Figure 4.3 Good versus poor load balance
Two classes of schedules are used in parallel algorithms: static schedules, in which the distribution of tasks among UEs is determined at the start of the computation and does not change; and dynamic schedules, in which the distribution of tasks among UEs varies as the computation proceeds.
In a static schedule, the tasks are associated into blocks and then assigned to UEs. Block size is adjusted so each UE takes approximately the same amount of time to complete its tasks. In most applications using a static schedule, the computational resources available from the UEs are predictable and stable over the course of the computation, with the most common case being UEs that are identical (that is, the computing system is homogeneous). If the set of times required to complete each task is narrowly distributed about a mean, the sizes of the blocks should be proportional to the relative performance of the UEs (so, in a homogeneous system, they are all the same size). When the effort associated with the tasks varies considerably, a static schedule can still be useful, but now the number of blocks assigned to UEs must be much greater than the number of UEs. By dealing out the blocks in a round-robin manner (much as a deck of cards is dealt among a group of card players), the load is balanced statistically.
Dynamic schedules are used when (1) the effort associated with each task varies widely and is unpredictable and/or (2) when the capabilities of the UEs vary widely and unpredictably. The most common approach used for dynamic load balancing is to define a task queue to be used by all the UEs; when a UE completes its current task and is therefore ready to process more work, it removes a task from the task queue. Faster UEs or those receiving lighter-weight tasks will access the queue more often and thereby be assigned more tasks.
Another dynamic scheduling strategy uses work stealing, which works as follows. The tasks are distributed among the UEs at the start of the computation. Each UE has its own work queue. When the queue is empty, the UE will try to steal work from the queue on some other UE (where the other UE is usually randomly selected). In many cases, this produces an optimal dynamic schedule without incurring the overhead of maintaining a single global queue. In programming environments or packages that provide support for the construct, such as Cilk [BJK+96], Hood [BP99], or the FJTask framework [Lea00b, Lea], it is straightforward to use this approach. But with more commonly used programming environments such as OpenMP, MPI, or Java (without support such as the FJTask framework), this approach adds significant complexity and therefore is not often used.
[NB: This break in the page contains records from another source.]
(* ===== verification/PatClass.v ===== *)
(** * Character classes of Lua patterns ([stdlib/pattern/class.rs])

    Class letters, sets and the width of one pattern element. Bytes are [Z]
    values, positions in the pattern are [nat] indices, an index out of range
    (a panic in the source) is [None]. A loop over [pat[i..]] is a recursion
    on the suffix of the pattern that starts at [i]. *)

From Stdlib Require Import ZArith Lia Ascii.
From stdpp Require Import base decidable list numbers option.
From S2P Require Import Prelude.

(** The byte literal [b'c']. *)
Definition chr (c : ascii) : Z := Z.of_N (N_of_ascii c).

Declare Scope byte_lit_scope.
Delimit Scope byte_lit_scope with byte_lit.
Notation "'#' c" := (chr c%char) (at level 1, c at level 0, format "'#' c").

(** ** ASCII predicates of [u8] *)
Definition in_range (lo hi c : Z) : bool := (lo <=? c) && (c <=? hi).

Definition is_ascii_lowercase (c : Z) : bool := in_range 97 122 c.
Definition is_ascii_uppercase (c : Z) : bool := in_range 65 90 c.
Definition is_ascii_alphabetic (c : Z) : bool :=
  is_ascii_lowercase c || is_ascii_uppercase c.
Definition is_ascii_digit (c : Z) : bool := in_range 48 57 c.
Definition is_ascii_alphanumeric (c : Z) : bool :=
  is_ascii_alphabetic c || is_ascii_digit c.
Definition is_ascii_control (c : Z) : bool := in_range 0 31 c || (c =? 127).
Definition is_ascii_graphic (c : Z) : bool := in_range 33 126 c.
Definition is_ascii_punctuation (c : Z) : bool :=
  in_range 33 47 c || in_range 58 64 c || in_range 91 96 c || in_range 123 126 c.
Definition is_ascii_whitespace (c : Z) : bool :=
  (c =? 32) || (c =? 9) || (c =? 10) || (c =? 12) || (c =? 13).
Definition is_ascii_hexdigit (c : Z) : bool :=
  is_ascii_digit c || in_range 97 102 c || in_range 65 70 c.
Definition to_ascii_lowercase (c : Z) : Z :=
  if is_ascii_uppercase c then c + 32 else c.

(** ** Classes *)

Definition match_class (c cl : Z) : bool :=
  if cl =? #"a" then is_ascii_alphabetic c
  else if cl =? #"c" then is_ascii_control c
  else if cl =? #"d" then is_ascii_digit c
  else if cl =? #"g" then is_ascii_graphic c
  else if cl =? #"l" then is_ascii_lowercase c
  else if cl =? #"p" then is_ascii_punctuation c
  else if cl =? #"s" then is_ascii_whitespace c
  else if cl =? #"u" then is_ascii_uppercase c
  else if cl =? #"w" then is_ascii_alphanumeric c
  else if cl =? #"x" then is_ascii_hexdigit c
  else if cl =? #"z" then c =? 0
  else c =? cl.

Definition class_letters : list Z :=
  [#"a"; #"c"; #"d"; #"g"; #"l"; #"p"; #"s"; #"u"; #"w"; #"x"; #"z";
   #"A"; #"C"; #"D"; #"G"; #"L"; #"P"; #"S"; #"U"; #"W"; #"X"; #"Z"].

Definition is_class_letter (cl : Z) : bool := existsb (Z.eqb cl) class_letters.

(** The test of [%cl] that [singlematch] and [matchset] share. *)
Definition match_escape (c cl : Z) : bool :=
  if is_ascii_uppercase cl && is_class_letter cl
  then negb (match_class c (to_ascii_lowercase cl))
  else match_class c cl.

(** ** Sets *)

(** The main loop of [matchset] on the suffix [pat[i..]]. *)
Fixpoint matchset_loop (c : Z) (s : list Z) (matched : bool) : bool :=
  match s with
  | [] => matched
  | p :: s1 =>
      if p =? #"]" then matched
      else match s1 with
           | [] => matched || (c =? p)
           | q :: s2 =>
               if p =? #"%" then matchset_loop c s2 (matched || match_escape c q)
               else match s2 with
                    | r :: s3 =>
                        if (q =? #"-") && negb (r =? #"]")
                        then matchset_loop c s3 (matched || ((p <=? c) && (c <=? r)))
                        else matchset_loop c s1 (matched || (c =? p))
                    | [] => matchset_loop c s1 (matched || (c =? p))
                    end
           end
  end.

(** [matchset]: [pp] points to the [[]. *)
Definition matchset (c : Z) (pat : list Z) (pp : nat) : bool :=
  let s := drop (pp + 1) pat in
  let '(negated, s) :=
    match s with p :: s' => if p =? #"^" then (true, s') else (false, s) | [] => (false, s) end in
  let '(matched, s) :=
    match s with p :: s' => if p =? #"]" then (c =? #"]", s') else (false, s) | [] => (false, s) end in
  let matched := matchset_loop c s matched in
  if negated then negb matched else matched.

Definition singlematch (c : Z) (pat : list Z) (pp : nat) : option bool :=
  let? p := pat !! pp in
  if p =? #"." then Some true
  else if p =? #"%" then let? cl := pat !! (pp + 1)%nat in Some (match_escape c cl)
  else if p =? #"[" then Some (matchset c pat pp)
  else Some (c =? p).

(** ** Element width *)

(** The [while] loop of [element_end]: the index of the closing [\]]. *)
Fixpoint set_end_loop (s : list Z) (i : nat) : nat :=
  match s with
  | [] => i
  | p :: s1 =>
      if p =? #"]" then i
      else match s1 with
           | [] => S i
           | _ :: s2 => if p =? #"%" then set_end_loop s2 (S (S i)) else set_end_loop s1 (S i)
           end
  end.

(** Skip an optional byte [b] at the head of the suffix. *)
Definition skip_byte (b : Z) (s : list Z) (i : nat) : list Z * nat :=
  match s with p :: s' => if p =? b then (s', S i) else (s, i) | [] => (s, i) end.

Definition element_end (pat : list Z) (pp : nat) : option nat :=
  let? p := pat !! pp in
  if p =? #"%" then Some (pp + 2)%nat
  else if p =? #"[" then
    let '(s, i) := skip_byte #"^" (drop (pp + 1) pat) (pp + 1) in
    let '(s, i) := skip_byte #"]" s i in
    Some (set_end_loop s i + 1)%nat
  else Some (pp + 1)%nat.
Definition new_ms : MatchState :=
  mkMS (replicate LUA_MAXCAPTURES (mkCapture 0 LUnfinished KUnfinished)) 0 0 None.

Definition reset (ms : MatchState) : MatchState := mkMS (captures ms) 0 0 None.

Definition with_error (e : PatError) (ms : MatchState) : MatchState :=
  mkMS (captures ms) (num_captures ms) (depth ms) (Some e).
Definition with_depth (d : nat) (ms : MatchState) : MatchState :=
  mkMS (captures ms) (num_captures ms) d (error ms).
Definition with_num (n : nat) (ms : MatchState) : MatchState :=
  mkMS (captures ms) n (depth ms) (error ms).
Definition with_capture (n : nat) (c : Capture) (ms : MatchState) : MatchState :=
  mkMS (<[n := c]> (captures ms)) (num_captures ms) (depth ms) (error ms).

(** The result of a matching function: the end of the match, if any, and the
    state it leaves; [None] when the source panics. *)
Abbreviation MatchResult := (option (option nat * MatchState)).

(** Length of the longest prefix satisfying a (partial) test. *)
Fixpoint run_len (f : Z -> option bool) (s : list Z) : option nat :=
  match s with
  | [] => Some 0
  | c :: s' =>
      let? b := f c in
      if b then let? n := run_len f s' in Some (S n) else Some 0
  end.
Selecting a schedule for a given problem is not always easy. Static schedules incur the least overhead during the parallel computation and should be used whenever possible.
Before ending the discussion of schedules, we should mention again that while for most problems all of the tasks are known when the computation begins and all must be completed to produce an overall solution, there are problems for which one or both of these is not true. In these cases, a dynamic schedule is probably more appropriate.
Program structure
Many task-parallel problems can be considered to be loop-based. Loop-based problems are, as the name implies, those in which the tasks are based on the iterations of a loop. The best solutions for such problems use the Loop Parallelism pattern. This pattern can be particularly simple to implement in programming environments that provide directives for automatically assigning loop iterations to UEs. For example, in OpenMP a loop can be parallelized by simply adding a "parallel for" directive with an appropriate schedule clause (one that maximizes efficiency). This solution is especially attractive because OpenMP then guarantees that the resulting program is semantically equivalent to the analogous sequential code (within roundoff error associated with different orderings of floatingpoint operations).
For problems in which the target platform is not a good fit with the Loop Parallelism pattern, or for problems in which the model of "all tasks known initially, all tasks must complete" does not apply (either because tasks can be created during the computation or because the computation can terminate without all tasks being complete), this straightforward approach is not the best choice. Instead, the best design makes use of a task queue; tasks are placed on the task queue as they are created and removed by UEs until the computation is complete. The overall program structure can be based on either the Master/Worker pattern or the SPMD pattern. The former is particularly appropriate for problems requiring a dynamic schedule.
In the case in which the computation can terminate before all the tasks are complete, some care must be taken to ensure that the computation ends when it should. If we define the termination condition as the condition that when true means the computation is completeeither all tasks are complete or some other condition (for example, an acceptable solution has been found by one task)then we want to be sure that (1) the termination condition is eventually met (which, if tasks can be created dynamically, might mean building into it a limit on the total number of tasks created), and (2) when the termination condition is met, the program ends. How to ensure the latter is discussed in the Master/Worker and SPMD patterns.
Common idioms
Most problems for which this pattern is applicable fall into the following two categories.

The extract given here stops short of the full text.